Normally the picture on which international runners are likely to head to Royal Ascot in June is fairly clear by now. But, with the deadline for entries fast approaching, things are a little different this year, as Chris Smith discovered.
Anybody who’s anybody will be in the 25,000-plus crowd for Day One of The Championships at Royal Randwick in Sydney on Saturday – the leading trainers, owners, and jockeys in Australia and New Zealand, influential administrators, top politicians, industry leaders, celebrities. And one slightly apprehensive Englishman.
For what happens on the next two star-studded Saturdays in Sydney is likely to have a significant impact on one of the biggest meetings on the other side of the world in two months’ time, and Royal Ascot’s Nick Smith will be on hand to try to make the most of events, whatever the results, at Australia’s new AU$18.2m ($16.5m) super festival.
Since Britain’s flagship flat meeting began its increasingly successful policy of seeking out international runners more than a decade ago, Australia has been its No.1 source of non-European involvement. By mid-April each year, Smith and the team at Ascot usually have a pretty clear idea of some of the star horses expected to travel. Not this time.
So much prize money is up for grabs at Randwick this month that virtually every top-class animal down under is taking its chance. And connections will see about future assignments, including Royal Ascot, later.
“It’s strange,” Smith said, who is head of communications and international racing at Ascot. “This year is different. I’ve never even considered going to this meeting in the past, but now so many of the good horses in Australia and New Zealand are homing in on these two weeks. They will define the horses that will be at the top of their game and hopefully will be able to come over.”
Smith has barely missed any significant racing anywhere over the past six months or so, as his travels checking out Royal Ascot possibles have taken him to Australia, Japan, Hong Kong, Dubai, and the United States – most of those often more than once. And so far, the signs are good.
“I’m reasonably optimistic for sure, but I don’t know what’s going to happen to these horses in Sydney,” he said. “It’s unpredictable and it’s unusual not to have more, not to have two or three effectively in the bag by now. Having said that, it’s also unusual to have so many good horses in the mix and at so many different trips. We’re not talking just about sprinters here, we’re talking about potential Queen Anne Stakes horses [one-mile G1 for four-year-olds and above], Gold Cup horses [two-and-a-half-miles G1], St James’s Palace Stakes horses [one-mile G1 for three-year-olds].”

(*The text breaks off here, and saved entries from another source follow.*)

(** Rows read without documents can be prepared. *)
Lemma has_read_readable b t l :
  has_read stable_hash b t l → at_most t (2 * length l) → (Z.of_nat (2 * length l) < 2 ^ 32)%Z →
  (∀ r, r ∈ l → read_document r = None ∧ source_ok (read_source r)) →
  readable stable_hash b (address_texts t) (token_texts t) (document_texts t).
Proof.
  intros [[HA HT _ _ HD] Hrows Hunp] (SA & _) Hn Hl.
  assert (Hall : ∀ row, row ∈ logical_rows b → ∃ r, r ∈ l ∧ row_reads t row r).
  { intros row [i Hi]%list_elem_of_lookup. destruct (Forall2_lookup_l _ _ _ _ _ Hrows Hi) as (r & Hr & ?).
    exists r. split; [by eapply list_elem_of_lookup_2|done]. }
  split; try done.
  - intros row (r & _ & [_ ? ? _ _ _ _ _ _])%Hall. split; by eapply lookup_lt_Some.
  - apply Forall_forall. intros row (r & [Hnone _]%Hl & Hr)%Hall. destruct Hr as [_ _ _ _ _ _ Hd Hs _].
    rewrite Hnone in Hd, Hs. split; [by destruct (metadata_id row)|done].
  - apply Forall_forall. intros row (r & [_ Hok]%Hl & Hr)%Hall. by rewrite (reads_source _ _ _ Hr).
  - rewrite (Forall2_length _ _ _ Hrows). unfold u32_max. lia.
Qed.

Context (owner_hash : ChainId → str → Z) (estimate : ResidentBuilder → Z).

Context (Howner : ∀ chain address, (0 ≤ owner_hash chain address)%Z).

Abbreviation load_rows := (load_rows stable_hash estimate).

Lemma load_rows_spec shards batches schedule :
  1 ≤ shards → Forall (Forall valid_input) batches → scheduled owner_hash shards batches schedule →
  (Z.of_nat (2 * length (mjoin batches) + 2) < 2 ^ 32)%Z →
  (∃ b l, load_rows shards schedule = Ok b ∧ reads b l ∧ l ≡ₚ omap read_row (mjoin batches) ∧
     ¬ blank (mjoin batches)) ∨
  (load_rows shards schedule = Err InputError ∧ blank (mjoin batches)).
Proof using Howner H0.
  intros Hshards Hv Hsched Hn. unfold load_rows.
  assert (Hempty : mjoin (replicate shards (@nil ReadRow)) = []) by (clear; induction shards; done).
  destruct (push_schedule stable_hash owner_hash Howner (replicate shards default_builder) (replicate shards []) batches schedule)
    as [(builders & ls & -> & Hlen & Hf & Hp & Hb)|[-> Hb]].
  - by rewrite length_replicate.
  - apply Forall2_replicate, default_reads.
  - done.
  - by rewrite length_replicate.
  - rewrite Hempty. cbn [length]. lia.
  - left. cbn [mbind fallible_bind]. unfold merge_builders. rewrite length_replicate in Hlen. rewrite Hempty in Hp. cbn in Hp.
    destruct (Forall2_swap_remove _ builders ls (largest_builder (estimate <$> builders)) Hf) as (root & rest & l & ls' & -> & Hls & Hroot & Hrest).
    { rewrite <- (length_fmap estimate builders). apply largest_builder_bound. intros E%fmap_nil_inv. rewrite E in Hlen. cbn in Hlen. lia. }
    cbn [expect mbind fallible_bind].
    assert (Hall : l ++ mjoin ls' ≡ₚ omap read_row (mjoin batches)) by (rewrite <- Hp, <- Hls; by rewrite mjoin_cons).
    assert (Hle : length (l ++ mjoin ls') ≤ length (mjoin batches)) by (rewrite Hall; apply omap_le).
    destruct (merge_builders_loop root rest l ls' Hroot Hrest) as (b & ? & ?); [rewrite length_app in Hle; lia|].
    exists b, (l ++ mjoin ls'). by split_and!.
  - right. by split.
Qed.
End Loaded.

(** C35: Loading rows, in any batches and any number of shards, however the workers that
    decode batches take the locks of shards and whichever builder is the largest, fails exactly when the contract or the token of some row is blank, and
    otherwise returns a builder whose rows are the input's: every row once, with its
    normalized address, token, name, URIs and document, through any renumbering of the
    texts. When the rows come without documents the builder can be prepared. *)
Theorem rows_read `{JsonText} (stable_hash : list N → N) owner_hash estimate shards batches schedule :
  (∀ chain address, (0 ≤ owner_hash chain address)%Z) →
  1 ≤ shards → Forall (Forall valid_input) batches → scheduled owner_hash shards batches schedule →
  (Z.of_nat (2 * length (mjoin batches) + 2) < 2 ^ 32)%Z →
  if existsb (λ row, bool_decide (read_row row = None)) (mjoin batches) then
    load_rows stable_hash estimate shards schedule = Err InputError
  else ∃ b t l, load_rows stable_hash estimate shards schedule = Ok b ∧ has_read stable_hash b t l ∧
    l ≡ₚ omap read_row (mjoin batches) ∧
    ((∀ row, row ∈ mjoin batches → metadata_json row = None ∧ source_ok (source_order row)) →
      readable stable_hash b (address_texts t) (token_texts t) (document_texts t)).
Proof.
  intros Howner Hs Hv Hsched Hn. destruct (existsb _ _) eqn:Eb.
  - apply existsb_exists in Eb as (row & Hrow%list_elem_of_In & Hnone%bool_decide_eq_true).
    destruct (load_rows_spec stable_hash owner_hash estimate Howner shards batches schedule) as [(? & ? & _ & _ & _ & Hb)|[? _]]; try done.
    destruct Hb. by exists row.
  - destruct (load_rows_spec stable_hash owner_hash estimate Howner shards batches schedule Hs Hv Hsched Hn)
      as [(b & l & Hload & (t & Hb & Ht) & Hp & _)|[_ (row & Hrow & Hnone)]].
    + exists b, t, l. split_and!; [done..|]. intros Hdoc.
      assert (Hle : length l ≤ length (mjoin batches)) by (rewrite Hp; apply omap_le).
      eapply has_read_readable; [done|done|lia|]. intros r Hr. rewrite Hp in Hr.
      apply list_elem_of_omap in Hr as (row & [Hnone Hok]%Hdoc & Hread). unfold read_row in Hread. rewrite Hnone in Hread.
      destruct (_ || _); simplify_eq. cbn. done.
    + assert (Hfalse : existsb (λ row, bool_decide (read_row row = None)) (mjoin batches) = true); [|congruence].
      apply existsb_exists. exists row. split; [by apply list_elem_of_In|by apply bool_decide_eq_true].
Qed.

Lemma rows_read_witness :
  let batches := [take 2 example_rows; drop 2 example_rows] in
  let schedule := reverse (mjoin (batch_entries (λ _ _, 5%Z) 4 <$> batches)) in
  let load := @load_rows (λ _, 7%N) (λ b, Z.of_nat (length (logical_rows b))) pair_json 4 schedule in
  ∃ b t l, load = Ok b ∧ has_read (λ _, 7%N) b t l ∧ l ≡ₚ omap (@read_row pair_json) (mjoin batches) ∧
    readable (λ _, 7%N) b (address_texts t) (token_texts t) (document_texts t).
Proof.
  intros batches schedule load.
  pose proof (@rows_read pair_json pair_json_text (λ _, 7%N) (λ _ _, 5%Z) (λ b, Z.of_nat (length (logical_rows b))) 4 batches schedule) as Hr.
  destruct Hr as (b & t & l & ? & ? & ? & Hd).
  - intros; lia.
  - lia.
  - repeat constructor.
  - unfold scheduled, schedule. apply reverse_Permutation.
  - vm_compute. reflexivity.
  - exists b, t, l. split_and!; [assumption..|]. apply Hd. intros row Hin. apply list_elem_of_In in Hin. cbn in Hin.
    destruct Hin as [<-|[<-|[<-|[]]]]; (split; [reflexivity|]); unfold source_ok; cbn; lia.
Defined.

One thing is for sure – whichever contenders emerge after Sydney, their connections will not have long to make up their minds about putting them down for a trip to England. Closing date for Royal Ascot G1 entries is April 22 – just three days after the second and final Championships Saturday in Sydney.
“Of course an entry is not a ‘yes’ or ‘no’, it’s just a ‘yes keep me in’,” Smith said. “But the difference with us is that ours is not an invitational meeting in the conventional sense. Anyone can run in any race within reason and our invites do not cover all the costs. At the right level, usually 115-rated horses and above who are proven in G1 company, we will give something in the region of half the costs. But we don’t pay entry fees. And we don’t refund them if they don’t run. So at entry stage we have real firm and genuine commitment.”
There is a supplementary stage, which could be relevant for horses that run well at the big races during the next few weeks in Hong Kong and Singapore.
“I keep saying, for the sake of a few thousand quid, don’t risk having to pay forty thousand,” Smith said. “If it’s on your mind, put the horse in the race.”
But the international picture isn’t just about Australia and New Zealand.
“We’ve got a huge amount of irons in the fire at the moment but very little concrete,” Smith said. “The interest is really, really high. We could have anything between a regular, pleasing year on the international front to perhaps a slightly under par one, as defined by those coming from outside Europe - obviously we expect many of the big European names.”
One superstar already pencilled in for Berkshire in June is France’s Arc heroine Treve, who is due to have her prep in the G1 Prix Ganay at Longchamp on April 27. The mile-and-a-quarter G1 Prince Of Wales’s Stakes would be her target, and she could be accompanied by her countryman, the admirable Cirrus Des Aigles. That would indeed be a race to savour if one or two of the other international possibles were to make the line-up.
Prize money is also a factor in this equation, and Smith knows that big names follow big prizes.
“We’ve managed to put prize money up (£5.31m/$8.87m for the meeting),” he said. “It’s a nice statement to make, but we know to make the next step we probably have to find more, but there are other priorities and you have to balance these things off. We don’t do badly. It’s a paradox because for all that we probably don’t get the volume that we’d like, when it comes down to the crunch Animal Kingdom and Black Caviar came here. So, it’s a delicate balance, but I’m pretty sure that if we had the prize money, too, then we’d be really well placed to be the dominant international meeting in the world.”